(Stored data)
============

(** C3, amended.  For an update that reaches the term check (the replica is
    running, the request is of the current protocol version and, once
    deduplicated, in sequence): one whose caller term is lower is refused in
    the response with INVALID_TERM, the reply carries the replica's current
    term and the replica is left untouched; one whose caller term is higher
    makes the replica advance to the caller's term (flushed) before the
    log-matching check and everything after it, which keep that term. *)
Theorem follower_update_term_handling (st : t) (request : ConsensusRequestPB)
    (response : ConsensusResponsePB) :
  (caller_term request < CurrentTermUnlocked st ->
     HandleLeaderRequestTermUnlocked st request response
     = (OK, FillConsensusResponseError response INVALID_TERM (IllegalState msg_earlier_term), st)
     /\ resp_responder_term (invalid_term_reply st response) = Some (CurrentTermUnlocked st)
     /\ status_error (invalid_term_reply st response)
        = Some (INVALID_TERM, IllegalState msg_earlier_term)
     /\ (reaches_term_check st request ->
         forall soft now,
           UpdateReplica flags env st request response soft now
           = Some (OK, invalid_term_reply st response, st, []))) /\
  (CurrentTermUnlocked st < caller_term request ->
     exists st1,
       HandleLeaderRequestTermUnlocked st request response = (OK, response, st1)
       /\ st1 = (HandleTermAdvanceUnlocked st (caller_term request) FLUSH_TO_DISK).2
       /\ CurrentTermUnlocked st1 = caller_term request
       /\ current_term (durable_ st1) = caller_term request
       /\ (reaches_term_check st request ->
           forall soft now s r st' evs,
             UpdateReplica flags env st request response soft now = Some (s, r, st', evs) ->
             CurrentTermUnlocked st' = caller_term request)).
Proof.
  split.
  - intros Hlt.
    assert (E : HandleLeaderRequestTermUnlocked st request response
                = (OK, FillConsensusResponseError response INVALID_TERM
                         (IllegalState msg_earlier_term), st)).
    { unfold HandleLeaderRequestTermUnlocked.
      assert ((caller_term request =? CurrentTermUnlocked st) = false) as -> by lia.
      by assert ((caller_term request <? CurrentTermUnlocked st) = true) as -> by lia. }
    split; [exact E |]. split; [done |]. split; [done |].
    intros (Hrun & Hv & d & Hd & Hs) soft now.
    unfold UpdateReplica, CheckLeaderRequestUnlocked.
    rewrite Hrun, Hv, Hd. simpl. rewrite Hs, E. reflexivity.
  - intros Hlt.
    destruct (HandleTermAdvanceUnlocked_ok st (caller_term request) FLUSH_TO_DISK Hlt)
      as (st1 & E1 & T1 & _ & _ & _ & _ & F1).
    assert (E : HandleLeaderRequestTermUnlocked st request response = (OK, response, st1)).
    { unfold HandleLeaderRequestTermUnlocked.
      assert ((caller_term request =? CurrentTermUnlocked st) = false) as -> by lia.
      assert ((caller_term request <? CurrentTermUnlocked st) = false) as -> by lia.
      simpl. by rewrite E1. }
    exists st1. split; [exact E |]. split; [by rewrite E1 |]. split; [exact T1 |].
    split; [by destruct (F1 eq_refl) |].
    intros (Hrun & Hv & d & Hd & Hs) soft now s r st' evs H.
    unfold UpdateReplica in H. rewrite Hrun in H.
    destruct (CheckLeaderRequestUnlocked _ _ _ _) as [[[[[s1 r1] st2] od] b] |] eqn:EC;
      simpl in H; [| done].
    destruct (CheckLeaderRequestUnlocked_after_term _ _ _ _ _ _ _ _ _ Hv Hd Hs EC)
      as [-> (Ft & _)].
    rewrite E in Ft. simpl in Ft.
    destruct (negb (ok s1)); [injection H as <- <- <- <-; unfold CurrentTermUnlocked in *; lia |].
    destruct (has_status_error r1);
      [injection H as <- <- <- <-; unfold CurrentTermUnlocked in *; lia |].
    apply UpdateReplica_accepted_frame in H as (Ft' & _).
    unfold CurrentTermUnlocked in *. lia.
Qed.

============

Retype the records above in full, with no differences.

■ **Answer space**
(** C3, amended.  For an update that reaches the term check (the replica is
    running, the request is of the current protocol version and, once
    deduplicated, in sequence): one whose caller term is lower is refused in
    the response with INVALID_TERM, the reply carries the replica's current
    term and the replica is left untouched; one whose caller term is higher
    makes the replica advance to the caller's term (flushed) before the
    log-matching check and everything after it, which keep that term. *)
Theorem follower_update_term_handling (st : t) (request : ConsensusRequestPB)
    (response : ConsensusResponsePB) :
  (caller_term request < CurrentTermUnlocked st ->
     HandleLeaderRequestTermUnlocked st request response
     = (OK, FillConsensusResponseError response INVALID_TERM (IllegalState msg_earlier_term), st)
     /\ resp_responder_term (invalid_term_reply st response) = Some (CurrentTermUnlocked st)
     /\ status_error (invalid_term_reply st response)
        = Some (INVALID_TERM, IllegalState msg_earlier_term)
     /\ (reaches_term_check st request ->
         forall soft now,
           UpdateReplica flags env st request response soft now
           = Some (OK, invalid_term_reply st response, st, []))) /\
  (CurrentTermUnlocked st < caller_term request ->
     exists st1,
       HandleLeaderRequestTermUnlocked st request response = (OK, response, st1)
       /\ st1 = (HandleTermAdvanceUnlocked st (caller_term request) FLUSH_TO_DISK).2
       /\ CurrentTermUnlocked st1 = caller_term request
       /\ current_term (durable_ st1) = caller_term request
       /\ (reaches_term_check st request ->
           forall soft now s r st' evs,
             UpdateReplica flags env st request response soft now = Some (s, r, st', evs) ->
             CurrentTermUnlocked st' = caller_term request)).
Proof.
  split.
  - intros Hlt.
    assert (E : HandleLeaderRequestTermUnlocked st request response
                = (OK, FillConsensusResponseError response INVALID_TERM
                         (IllegalState msg_earlier_term), st)).
    { unfold HandleLeaderRequestTermUnlocked.
      assert ((caller_term request =? CurrentTermUnlocked st) = false) as -> by lia.
      by assert ((caller_term request <? CurrentTermUnlocked st) = true) as -> by lia. }
    split; [exact E |]. split; [done |]. split; [done |].
    intros (Hrun & Hv & d & Hd & Hs) soft now.
    unfold UpdateReplica, CheckLeaderRequestUnlocked.
    rewrite Hrun, Hv, Hd. simpl. rewrite Hs, E. reflexivity.
  - intros Hlt.
    destruct (HandleTermAdvanceUnlocked_ok st (caller_term request) FLUSH_TO_DISK Hlt)
      as (st1 & E1 & T1 & _ & _ & _ & _ & F1).
    assert (E : HandleLeaderRequestTermUnlocked st request response = (OK, response, st1)).
    { unfold HandleLeaderRequestTermUnlocked.
      assert ((caller_term request =? CurrentTermUnlocked st) = false) as -> by lia.
      assert ((caller_term request <? CurrentTermUnlocked st) = false) as -> by lia.
      simpl. by rewrite E1. }
    exists st1. split; [exact E |]. split; [by rewrite E1 |]. split; [exact T1 |].
    split; [by destruct (F1 eq_refl) |].
    intros (Hrun & Hv & d & Hd & Hs) soft now s r st' evs H.
    unfold UpdateReplica in H. rewrite Hrun in H.
    destruct (CheckLeaderRequestUnlocked _ _ _ _) as [[[[[s1 r1] st2] od] b] |] eqn:EC;
      simpl in H; [| done].
    destruct (CheckLeaderRequestUnlocked_after_term _ _ _ _ _ _ _ _ _ Hv Hd Hs EC)
      as [-> (Ft & _)].
    rewrite E in Ft. simpl in Ft.
    destruct (negb (ok s1)); [injection H as <- <- <- <-; unfold CurrentTermUnlocked in *; lia |].
    destruct (has_status_error r1);
      [injection H as <- <- <- <-; unfold CurrentTermUnlocked in *; lia |].
    apply UpdateReplica_accepted_frame in H as (Ft' & _).
    unfold CurrentTermUnlocked in *. lia.
Qed.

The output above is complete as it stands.